__Work request__: Please return only the lines from the one holding "apply andb_prop in Hc as [Hn Ht]. unfold" through the one holding "destruct c; reflexivity.", exactly as they appear in the records below, both ends included.

__Data to process__:
(** C5, evaluated where the code departs from it.  A successful
    contribution sets the flag to the comparison of the new amount with the
    target, and the scenario of the specification holds: 150 added to 900
    of 1000 gives 1050 and a completed goal.  A successful withdrawal sets
    the flag to false whatever remains: a goal of target 1000 that holds
    1500 and from which 100 is withdrawn holds 1400, still at or above the
    target, and is marked not completed.  A goal created with its target
    already saved is likewise created not completed. *)
Theorem C5_withdrawal_clears_completion :
  (forall show now u d goalId amount note g,
      getGoalById d goalId = Some g -> 0 < amount ->
      exists g',
        ActionResult.data (snd (addContribution show now u d goalId amount note))
        = Some g'
        /\ SavingsGoal.currentAmount g' = SavingsGoal.currentAmount g + amount
        /\ (SavingsGoal.isCompleted g' = true
            <-> SavingsGoal.targetAmount g' <= SavingsGoal.currentAmount g'))
  /\ (forall show now u d goalId amount note g,
        getGoalById d goalId = Some g ->
        0 < amount -> amount <= SavingsGoal.currentAmount g ->
        exists g',
          ActionResult.data (snd (withdrawFromGoal show now u d goalId amount note))
          = Some g'
          /\ SavingsGoal.currentAmount g' = SavingsGoal.currentAmount g - amount
          /\ SavingsGoal.isCompleted g' = false)
  /\ (exists g,
        getGoalById (run blank (withCar (Some 900)) [contribute 150]) carId = Some g
        /\ SavingsGoal.currentAmount g == 1050
        /\ SavingsGoal.isCompleted g = true)
  /\ (exists g,
        getGoalById (withCar (Some 1000)) carId = Some g
        /\ SavingsGoal.targetAmount g <= SavingsGoal.currentAmount g
        /\ SavingsGoal.isCompleted g = false)
  /\ (exists g,
        getGoalById (run blank (withCar None) [contribute 1500; withdraw 100]) carId
        = Some g
        /\ SavingsGoal.currentAmount g == 1400
        /\ SavingsGoal.targetAmount g == 1000
        /\ SavingsGoal.targetAmount g <= SavingsGoal.currentAmount g
        /\ SavingsGoal.isCompleted g = false).
Proof.
  split; [|split; [|split; [|split]]].
  - intros show now u d goalId amount note g Hg Hpos.
    destruct (addContribution_spec show now u d goalId amount note g Hg) as [_ H].
    destruct (H Hpos) as (i & g' & r & -> & _ & _ & Hd & Hc & _ & _ & Hf).
    exists g'. simpl. split; [assumption|]. split; [assumption|].
    rewrite Hf. apply Qle_bool_iff.
  - intros show now u d goalId amount note g Hg Hpos Hle.
    destruct (withdrawFromGoal_spec show now u d goalId amount note g Hg) as (_ & _ & H).
    destruct (H Hpos Hle) as (i & g' & r & c & -> & _ & _ & Hd & Hc & _ & _ & _ & Hf).
    exists g'. simpl. auto.
  - eexists. split; [vm_compute; reflexivity|]. split; reflexivity.
  - eexists. split; [vm_compute; reflexivity|]. split; [discriminate|reflexivity].
  - eexists. split; [vm_compute; reflexivity|].
    split; [reflexivity|]. split; [reflexivity|]. split; [discriminate|reflexivity].
Qed.

End GoalsFacts.

(** ** The goals ledger in double arithmetic *)

Module LedgerFacts.
Import JsString JsNumber JsDate Types JsArray Binary64.

(** *** Doubles *)

Lemma SFsub_add_opp prec emax x y :
  SFsub prec emax x y = SFadd prec emax x (SFopp y).
Proof.
  destruct x as [sx|sx| |sx mx ex], y as [sy|sy| |sy my ey]; simpl;
    try reflexivity; destruct sy; reflexivity.
Qed.

(** Taking a double away is adding its opposite: the two round alike. *)
Lemma sub_add_opp (x y : float) : (x - y = x + - y)%float.
Proof.
  apply Prim2SF_inj.
  rewrite sub_spec, add_spec, opp_spec. apply SFsub_add_opp.
Qed.

(** *** The ledger *)

(** The amounts of the ledger, oldest first. *)
Definition ledger (g : SavingsGoal.t) : list float :=
  map GoalContribution.amount (SavingsGoal.contributions g).

(** [amounts.reduce((sum, x) => sum + x, from)]: the amounts added one by
    one, each sum rounded. *)
Definition addedTo (from : float) (amounts : list float) : float :=
  fold_left PrimFloat.add amounts from.

(** Signed sum of the entries of the contributions ledger. *)
Definition ledgerSum (g : SavingsGoal.t) : float := addedTo 0 (ledger g).

Lemma addedTo_snoc from amounts x :
  addedTo from (amounts ++ [x]) = (addedTo from amounts + x)%float.
Proof. unfold addedTo. rewrite fold_left_app. reflexivity. Qed.

Section WithNumberToString.

Variable show : float -> string.

(** *** One operation *)

Lemma updateGoal_rewrites now goals id u g :
  getGoalById goals id = Some g ->
  exists i, nth_error goals i = Some g
    /\ updateGoal now goals id u = (setAt i (merge now g u) goals, Some (merge now g u)).
Proof.
  unfold getGoalById, updateGoal. intros H.
  apply GoalsFacts.find_findIndex in H as (i & Hi & Hn).
  exists i. rewrite Hi, Hn. auto.
Qed.

(** A contribution that is not rejected adds its amount to the balance
    and to the ledger. *)
Lemma addContribution_adds now uuid goals goalId amount note g :
  getGoalById goals goalId = Some g ->
  (PrimFloat.leb amount 0 = true ->
   fst (addContribution show now uuid goals goalId amount note) = goals)
  /\ (PrimFloat.leb amount 0 = false ->
      exists i g',
        fst (addContribution show now uuid goals goalId amount note) = setAt i g' goals
        /\ nth_error goals i = Some g
        /\ SavingsGoal.currentAmount g' = (SavingsGoal.currentAmount g + amount)%float
        /\ ledger g' = ledger g ++ [amount]).
Proof.
  intros Hg. unfold addContribution. rewrite Hg. split; intros H; rewrite H.
  - reflexivity.
  - match goal with |- context [updateGoal now goals goalId ?u] =>
      destruct (updateGoal_rewrites now goals goalId u g Hg) as (i & Hn & ->) end.
    exists i. eexists. split; [reflexivity|]. split; [assumption|].
    split; [reflexivity|]. unfold ledger. simpl. rewrite map_app. reflexivity.
Qed.

(** A withdrawal that is not rejected takes its amount from the balance
    and adds the opposite amount to the ledger. *)
Lemma withdrawFromGoal_takes now uuid goals goalId amount note g :
  getGoalById goals goalId = Some g ->
  (PrimFloat.leb amount 0 || PrimFloat.ltb (SavingsGoal.currentAmount g) amount = true ->
   fst (withdrawFromGoal show now uuid goals goalId amount note) = goals)
  /\ (PrimFloat.leb amount 0 || PrimFloat.ltb (SavingsGoal.currentAmount g) amount = false ->
      exists i g',
        fst (withdrawFromGoal show now uuid goals goalId amount note) = setAt i g' goals
        /\ nth_error goals i = Some g
        /\ SavingsGoal.currentAmount g' = (SavingsGoal.currentAmount g - amount)%float
        /\ ledger g' = ledger g ++ [(- amount)%float]).
Proof.
  intros Hg. unfold withdrawFromGoal. rewrite Hg. split; intros H.
  - destruct (PrimFloat.leb amount 0); [reflexivity|].
    simpl in H. rewrite H. reflexivity.
  - apply orb_false_iff in H as [H1 H2]. rewrite H1, H2.
    match goal with |- context [updateGoal now goals goalId ?u] =>
      destruct (updateGoal_rewrites now goals goalId u g Hg) as (i & Hn & ->) end.
    exists i. eexists. split; [reflexivity|]. split; [assumption|].
    split; [reflexivity|]. unfold ledger. simpl. rewrite map_app. reflexivity.
Qed.

(** *** Sequences of operations *)

Inductive Operation : Type :=
| Creation (data : GoalData)
| Contribution (goalId : string) (amount : float) (note : option string)
| Withdrawal (goalId : string) (amount : float) (note : option string).

(** One call: the instant and the identifier it draws, and the operation. *)
Record Call : Type := mkCall { instant : Date; drawn : string; operation : Operation }.

Definition call (goals : list SavingsGoal.t) (s : Call) : list SavingsGoal.t :=
  fst (match operation s with
       | Creation data => createGoal (instant s) (drawn s) goals data
       | Contribution goalId amount note =>
           addContribution show (instant s) (drawn s) goals goalId amount note
       | Withdrawal goalId amount note =>
           withdrawFromGoal show (instant s) (drawn s) goals goalId amount note
       end).

Definition replay (goals : list SavingsGoal.t) (calls : list Call) : list SavingsGoal.t :=
  fold_left call calls goals.

(** The balance is what the ledger adds to [from]. *)
Definition balanced (from : float) (g : SavingsGoal.t) : Prop :=
  SavingsGoal.currentAmount g = addedTo from (ledger g).

(** What an operation keeps of the goal at a given place. *)
Definition kept (g g' : SavingsGoal.t) : Prop :=
  forall from, balanced from g -> balanced from g'.

Lemma kept_refl g : kept g g.
Proof. intros from H. exact H. Qed.

Lemma setAt_kept (l : list SavingsGoal.t) i0 g0 g0' i g :
  nth_error l i0 = Some g0 -> kept g0 g0' ->
  nth_error l i = Some g ->
  exists g', nth_error (setAt i0 g0' l) i = Some g' /\ kept g g'.
Proof.
  intros H0 K H. destruct (Nat.eq_dec i0 i) as [E|Hne].
  - subst i. exists g0'.
    rewrite (GoalsFacts.nth_error_setAt_same l i0 g0' g0 H0).
    replace g with g0 by congruence. auto.
  - exists g. rewrite GoalsFacts.nth_error_setAt_other by assumption.
    split; [assumption|apply kept_refl].
Qed.

Lemma createGoal_goals now u goals data :
  let '(goals', r) := createGoal now u goals data in
  (ActionResult.success r = false /\ goals' = goals)
  \/ (exists g, ActionResult.success r = true /\ ActionResult.data r = Some g
               /\ goals' = goals ++ [g]
               /\ SavingsGoal.currentAmount g = orZero (currentAmount data)
               /\ SavingsGoal.contributions g = []).
Proof.
  unfold createGoal. destruct (Validator.valid (validateGoal data)); simpl.
  - right. eexists. repeat split.
  - left. auto.
Qed.
Lemma joined_columns_chars (cols : list (string * string)) :
  forallb word_column cols = true ->
  all_chars (fun a => ident_char a || is_space a || Ascii.eqb a ",")
            (join ", " (map column_def cols)) = true.
Proof.
  induction cols as [|c [|c' cols] IH]; intros H; [reflexivity| |].
  - cbn [forallb] in H. apply andb_prop in H as [Hc _].
    apply (column_def_chars c Hc).
  - change (forallb word_column (c :: c' :: cols))
      with (word_column c && forallb word_column (c' :: cols)) in H.
    apply andb_prop in H as [Hc Hrest].
    change (map column_def (c :: c' :: cols))
      with (column_def c :: column_def c' :: map column_def cols).
    rewrite join_cons2, !all_chars_app.
    rewrite (proj1 (column_def_chars c Hc)).
    change (map column_def (c' :: cols))
      with (column_def c' :: map column_def cols) in IH.
    now rewrite (IH Hrest).
Qed.

(** The pieces of the joined column definitions read as the columns. *)
Lemma read_joined_columns (post : string) (cols : list (string * string)) :
  all_chars is_space post = true ->
  forall pre,
    cols <> [] ->
    all_chars is_space pre = true ->
    forallb word_column cols = true ->
    read_pieces
      (split "," (pre +:+ join ", " (map column_def cols) +:+ post))
    = Columns cols.
Proof.
  intros Hpost.
  induction cols as [|c [|c' cols] IH]; intros pre Hne Hpre H; [congruence| |].
  - cbn [forallb] in H. apply andb_prop in H as [Hc _].
    change (join ", " (map column_def [c])) with (column_def c).
    unfold split. rewrite split_go_lacks.
    2:{ rewrite !lacks_app, (spaces_lack_comma _ Hpre),
          (spaces_lack_comma _ Hpost).
        now rewrite (proj2 (column_def_chars c Hc)). }
    rewrite append_nil_l. cbn [read_pieces].
    apply andb_prop in Hc as [Hn Ht]. unfold column_def.
    rewrite (words_column pre (fst c) (snd c) post Hpre Hn Ht Hpost).
    cbn [existsb]. rewrite (proj1 (proj2 (sql_word_chars _ Hn))).
    rewrite (proj1 (proj2 (sql_word_chars _ Ht))).
    destruct c; reflexivity.
  - change (forallb word_column (c :: c' :: cols))
      with (word_column c && forallb word_column (c' :: cols)) in H.
    apply andb_prop in H as [Hc Hrest].
    change (map column_def (c :: c' :: cols))
      with (column_def c :: column_def c' :: map column_def cols).
    rewrite join_cons2.
    change (map column_def (c' :: cols))
      with (column_def c' :: map column_def cols) in IH.
    set (rest := join ", " (column_def c' :: map column_def cols)) in *.
    replace (pre +:+ (column_def c +:+ ", " +:+ rest) +:+ post)
      with ((pre +:+ column_def c) +:+ "," +:+ (" " +:+ rest +:+ post)).
    2:{ rewrite !append_assoc. reflexivity. }
    unfold split. rewrite split_go_piece.
    2:{ rewrite lacks_app, (spaces_lack_comma _ Hpre).
        now rewrite (proj2 (column_def_chars c Hc)). }
    rewrite append_nil_l. cbn [read_pieces].
    apply andb_prop in Hc as [Hn Ht].
    pose proof (words_column pre (fst c) (snd c) EmptyString Hpre Hn Ht
                  eq_refl) as Hw.
    rewrite append_nil_r in Hw. unfold column_def at 1. rewrite Hw.
    cbn [existsb]. rewrite (proj1 (proj2 (sql_word_chars _ Hn))).
    rewrite (proj1 (proj2 (sql_word_chars _ Ht))).
    fold (split "," (" " +:+ rest +:+ post)).
    rewrite (IH " "); [destruct c; reflexivity | discriminate | reflexivity
                       | exact Hrest].
Qed.
Definition schema_statements : list stmt :=
  [ create_conversations;
    create_messages;
    create_model_usage;
    create_idx_messages_conversation;
    create_idx_conversations_session;
    create_idx_messages_timestamp;
    create_idx_model_usage_timestamp;
    create_update_conversation_timestamp ].

Section Paths.
(** Where [connection.py] lies. *)
Variable __file__ : path.

Definition PROJECT_ROOT : path := parent (parent (parent __file__)).
Definition DATA_DIR : path := PROJECT_ROOT </> "data".
Definition CONVERSATIONS_DIR : path := DATA_DIR </> "conversations".
Definition DB_PATH : path := CONVERSATIONS_DIR </> "conversations.db".
End Paths.

Module DatabaseManager.

Record t : Type := Self { db_path : path }.

(** The scope [with self.get_connection() as conn: block].  The result
    is what leaves the scope (normal exit or the exception), the file
    system afterwards, and the connection object as it was left. *)
Definition get_connection (self : t) (block : list action) (fs : filesystem)
  : result exception unit * filesystem * option connection :=
  match connect (db_path self) fs with
  | (Err e, fs) => (Err e, fs, None)
  | (Ok conn, fs) =>
      let '(r, conn) :=
        match run_block block conn with      (* try: yield conn *)
        | (Ok _, conn) => (Ok tt, commit conn)           (* conn.commit() *)
        | (Err e, conn) =>
            if isinstance_Exception e        (* except Exception as e: *)
            then (Err e, rollback conn)      (*   conn.rollback(); raise *)
            else (Err e, conn)
        end in
      let conn := close conn in              (* finally: conn.close() *)
      (r, <[db_path self := on_disk conn]> fs, Some conn)
  end.

Section Methods.
Variable __file__ : path.

(** [_ensure_directories] *)
Definition _ensure_directories (self : t) (fs : filesystem)
  : result exception unit * filesystem :=
  match mkdir_exist_ok (DATA_DIR __file__) fs with
  | (Err e, fs) => (Err e, fs)
  | (Ok _, fs) =>
      match mkdir_exist_ok (CONVERSATIONS_DIR __file__) fs with
      | (Err e, fs) => (Err e, fs)
      | (Ok _, fs) => mkdir_exist_ok (DATA_DIR __file__ </> "logs") fs
      end
  end.

(** [_initialize_database]; [now] is the clock reading handed to the
    engine with each statement. *)
Definition _initialize_database (self : t) (now : string) (fs : filesystem)
  : result exception unit * filesystem * option connection :=
  get_connection self (map (Execute now) schema_statements ++ [Commit]) fs.

(** [__init__(self, db_path=None)] *)
Definition __init__ (db_path : option path) (now : string) (fs : filesystem)
  : result exception t * filesystem :=
  let self := Self (default (DB_PATH __file__) db_path) in
  match _ensure_directories self fs with
  | (Err e, fs) => (Err e, fs)
  | (Ok _, fs) =>
      match _initialize_database self now fs with
      | (Err e, fs, _) => (Err e, fs)
      | (Ok _, fs, _) => (Ok self, fs)
      end
  end.

(** [check_integrity] *)
Definition check_integrity (self : t) (fs : filesystem)
  : result exception bool * filesystem :=
  match connect (db_path self) fs with
  | (Err e, fs) => (Err e, fs)
  | (Ok conn, fs) =>
      match database_of (on_disk conn) with
      | Err e => (Err (sqlite3_Error e), fs)
      | Ok d => (Ok (String.eqb (pragma_integrity_check d) "ok"), fs)
      end
  end.
End Methods.

End DatabaseManager.

End Connection.

(** ** scripts/check_data_integrity.py *)

Module CheckDataIntegrity.
Import Pathlib Sqlite Sqlite3.

(** The parts of a formatted string.  Numbers are kept as numbers; the
    constructor records the format specification applied to them. *)
Inductive piece : Type :=
| Str (s : string)
| PathStr (p : path)
| Int (n : Z)                  (* {n} *)
| IntComma (n : Z)             (* {n:,} *)
| Fixed0 (n : Z)               (* {n:.0f} *)
| MegaBytes (bytes : Z)        (* {bytes / (1024 * 1024):.2f} *)
| Val (v : value)
| ErrorStr (e : Sqlite.error).

Abbreviation text := (list piece).

(** One call of a printing function. *)
Inductive line : Type :=
| print (t : text)
| print_header (t : text)
| print_success (t : text)
| print_warning (t : text)
| print_error (t : text).

Definition nl : string := String "010"%char EmptyString.
Definition ESC : string := String "027"%char EmptyString.

Module Colors.
Definition GREEN : string := ESC +:+ "[92m".
Definition YELLOW : string := ESC +:+ "[93m".
Definition RED : string := ESC +:+ "[91m".
Definition BLUE : string := ESC +:+ "[94m".
Definition RESET : string := ESC +:+ "[0m".
End Colors.

(** [s * n] *)
Fixpoint times (s : string) (n : nat) : string :=
  match n with
  | O => ""
  | S n' => s +:+ times s n'
  end.

(** [size / (1024 * 1024) > mb].  Dividing by a power of two and rounding
    is monotone and leaves whole numbers of megabytes exact, so the
    comparison of the quotient is this comparison of byte counts. *)
Definition size_mb_gt (size mb : Z) : bool := (mb * (1024 * 1024) <? size)%Z.

Definition endswith (s suffix : string) : bool :=
  String.prefix (String.rev suffix) (String.rev s).

(** Python truth value of a fetched column. *)
Definition truthy (v : value) : bool :=
  match v with
  | VNull | VInt 0 | VText "" | VBlob "" => false
  | _ => true
  end.

(** *** Aggregate queries of [get_statistics] *)

Fixpoint tally (v : value) (groups : list (value * Z)) : list (value * Z) :=
  match groups with
  | [] => [(v, 1%Z)]
  | (w, n) :: groups' =>
      if bool_decide (v = w) then (w, (n + 1)%Z) :: groups'
      else if value_leb v w then (v, 1%Z) :: groups
      else (w, n) :: tally v groups'
  end.

(** [SELECT col, COUNT( * ) FROM tbl GROUP BY col] *)
Definition select_group_count (col tbl : string) (d : database)
  : result error (list (value * Z)) :=
  '(cols, _) ← find_table d tbl;
  if bool_decide (is_Some (find_column cols col))
  then Ok (foldr (λ r, tally (field r col)) [] (rows_of d tbl))
  else Err (OperationalError ("no such column: " +:+ col)).

Fixpoint insert_desc (g : value * Z) (l : list (value * Z)) : list (value * Z) :=
  match l with
  | [] => [g]
  | h :: l' => if (h.2 <? g.2)%Z then g :: l else h :: insert_desc g l'
  end.

(** [... ORDER BY usage_count DESC] *)
Definition order_by_count_desc (l : list (value * Z)) : list (value * Z) :=
  foldr insert_desc [] l.

(** [SELECT SUM(col) FROM tbl WHERE col IS NOT NULL]; NULL over no rows. *)
Definition select_sum (col tbl : string) (d : database) : result error value :=
  '(cols, _) ← find_table d tbl;
  if bool_decide (is_Some (find_column cols col)) then
    let vs := List.filter (λ v, negb (bool_decide (v = VNull)))
                          (map (λ r, field r col) (rows_of d tbl)) in
    let total := foldr (λ v s, match v with VInt n => (n + s)%Z | _ => s end) 0%Z vs in
    if bool_decide (vs = []) then Ok VNull
    else if ((-9223372036854775808 <=? total) && (total <=? 9223372036854775807))%Z
    then Ok (VInt total)
    else Err (OperationalError "integer overflow")
  else Err (OperationalError ("no such column: " +:+ col)).

Definition extremum (better : value → value → bool) (vs : list value) : value :=
  foldr (λ v m, match v, m with
                | VNull, _ => m
                | _, VNull => v
                | _, _ => if better v m then v else m
                end) VNull vs.

(** [SELECT MIN(col), MAX(col) FROM tbl] *)
Definition select_min_max (col tbl : string) (d : database)
  : result error (value * value) :=
  '(cols, _) ← find_table d tbl;
  if bool_decide (is_Some (find_column cols col)) then
    let vs := map (λ r, field r col) (rows_of d tbl) in
    Ok (extremum value_leb vs, extremum (λ a b, value_leb b a) vs)
  else Err (OperationalError ("no such column: " +:+ col)).
(** ** Vocabulary of the statements *)

(** State of the scan of [ov13b10_find_best_fit] once the entries [seen] went
    by, for a distance [D]: nothing is chosen yet, or the choice is the first
    entry of least distance among them. *)
Inductive scan_inv (D : ov13b10_mode -> Z) (seen : list ov13b10_mode) : Z * Z -> Prop :=
| scan_none : seen = [] -> scan_inv D seen (0, -1)
| scan_best (l1 : list ov13b10_mode) (r : ov13b10_mode) (l2 : list ov13b10_mode) :
    seen = l1 ++ r :: l2 ->
    0 <= D r ->
    Forall (fun m => D r < D m) l1 ->
    Forall (fun m => D r <= D m) l2 ->
    scan_inv D seen (Z.of_nat (length l1), D r).

(** The bus write [ov13b10_write_array] issues for one entry: the address,
    high byte first, then the single value byte. *)
Definition single_byte_write (r : regval) : call :=
  i2c_master_send [ Int.u8 (Z.shiftr (Int.u16 (addr r)) 8);
                    Z.land (Int.u16 (addr r)) 0xff;
                    Z.land (Int.u32 (val r)) 0xff ].

(** The bus takes each of the three-byte writes [cs] in turn, starting from
    the history [h]. *)
Fixpoint all_accepted (env : environment) (h : list call) (cs : list call) : Prop :=
  match cs with
  | [] => True
  | c :: cs' => rc (env h c) = 3 /\ all_accepted env (h ++ [c]) cs'
  end.

(** The transfer [ov13b10_check_sensor_id] issues, and the identity a reply
    to it carries: three bytes accumulated high byte first. *)
Definition id_read : call := i2c_transfer [0x30; 0x0a] 3.

Definition id_value (r : reply) : Z :=
  Int.be32_to_cpu (0 :: firstn 3 (data r ++ [0; 0; 0])).

(** A bus behind which a genuine OV13B10 answers the identity read. *)
Definition genuine_env : environment :=
  fun _ c =>
    match c with
    | i2c_master_send buf => {| rc := Z.of_nat (length buf); data := [] |}
    | i2c_transfer _ _ => {| rc := 2; data := [0x56; 0x0d; 0x42] |}
    | _ => {| rc := 0; data := [] |}
    end.

(** The calls a present handle gives rise to. *)
Definition opt_call (h : option Z) (c : Z -> call) : list call :=
  match h with
  | Some x => [c x]
  | None => []
  end.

__Exercise result__:
    apply andb_prop in Hc as [Hn Ht]. unfold column_def.
    rewrite (words_column pre (fst c) (snd c) post Hpre Hn Ht Hpost).
    cbn [existsb]. rewrite (proj1 (proj2 (sql_word_chars _ Hn))).
    rewrite (proj1 (proj2 (sql_word_chars _ Ht))).
    destruct c; reflexivity.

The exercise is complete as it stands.